Instructions to follow
Among the lines below, tally those holding the string "Hlimit" and give the total only.

*** Exercise input Section Begins ***

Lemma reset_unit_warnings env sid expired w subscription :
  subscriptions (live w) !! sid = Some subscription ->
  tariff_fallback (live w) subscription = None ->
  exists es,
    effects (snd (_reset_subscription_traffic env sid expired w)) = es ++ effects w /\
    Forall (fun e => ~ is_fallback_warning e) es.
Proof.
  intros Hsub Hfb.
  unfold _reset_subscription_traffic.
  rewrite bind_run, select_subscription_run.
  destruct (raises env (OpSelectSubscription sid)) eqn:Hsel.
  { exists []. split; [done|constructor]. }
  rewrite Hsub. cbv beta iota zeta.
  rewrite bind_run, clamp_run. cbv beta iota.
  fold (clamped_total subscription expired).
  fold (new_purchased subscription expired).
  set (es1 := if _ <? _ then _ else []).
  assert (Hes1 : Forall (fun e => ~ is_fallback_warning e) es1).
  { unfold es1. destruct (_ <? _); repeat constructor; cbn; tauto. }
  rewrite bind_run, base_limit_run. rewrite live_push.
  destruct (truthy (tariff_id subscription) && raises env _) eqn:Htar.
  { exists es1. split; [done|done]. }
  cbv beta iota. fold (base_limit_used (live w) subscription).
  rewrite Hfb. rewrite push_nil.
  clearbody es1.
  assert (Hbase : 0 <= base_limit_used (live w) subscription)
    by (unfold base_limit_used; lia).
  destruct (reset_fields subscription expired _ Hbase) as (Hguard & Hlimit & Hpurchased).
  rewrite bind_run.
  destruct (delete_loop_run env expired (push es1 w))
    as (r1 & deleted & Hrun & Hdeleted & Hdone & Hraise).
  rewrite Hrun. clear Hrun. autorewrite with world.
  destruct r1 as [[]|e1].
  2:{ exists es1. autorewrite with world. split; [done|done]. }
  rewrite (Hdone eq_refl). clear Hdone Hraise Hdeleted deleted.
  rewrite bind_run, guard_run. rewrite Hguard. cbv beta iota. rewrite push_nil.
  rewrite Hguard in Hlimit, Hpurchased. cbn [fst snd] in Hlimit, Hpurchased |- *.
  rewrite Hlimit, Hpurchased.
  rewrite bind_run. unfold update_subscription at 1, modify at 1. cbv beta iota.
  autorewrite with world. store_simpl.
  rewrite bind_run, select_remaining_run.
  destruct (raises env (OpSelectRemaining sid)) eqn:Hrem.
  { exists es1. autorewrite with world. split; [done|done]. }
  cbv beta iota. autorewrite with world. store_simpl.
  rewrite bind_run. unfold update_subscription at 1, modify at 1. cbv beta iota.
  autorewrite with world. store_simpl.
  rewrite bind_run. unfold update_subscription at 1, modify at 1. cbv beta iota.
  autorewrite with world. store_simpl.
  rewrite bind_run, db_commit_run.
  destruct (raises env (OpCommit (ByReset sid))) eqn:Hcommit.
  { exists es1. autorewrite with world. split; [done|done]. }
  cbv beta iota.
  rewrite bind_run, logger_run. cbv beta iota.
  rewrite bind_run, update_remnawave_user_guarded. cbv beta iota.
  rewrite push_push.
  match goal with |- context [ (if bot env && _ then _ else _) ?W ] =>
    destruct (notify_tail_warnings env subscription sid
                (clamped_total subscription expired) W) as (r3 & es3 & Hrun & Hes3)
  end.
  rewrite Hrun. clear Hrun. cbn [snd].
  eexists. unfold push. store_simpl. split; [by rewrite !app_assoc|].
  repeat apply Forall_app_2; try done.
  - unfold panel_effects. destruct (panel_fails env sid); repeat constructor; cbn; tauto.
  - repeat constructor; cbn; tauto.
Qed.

*** Exercise input Section Ends ***

Task response
3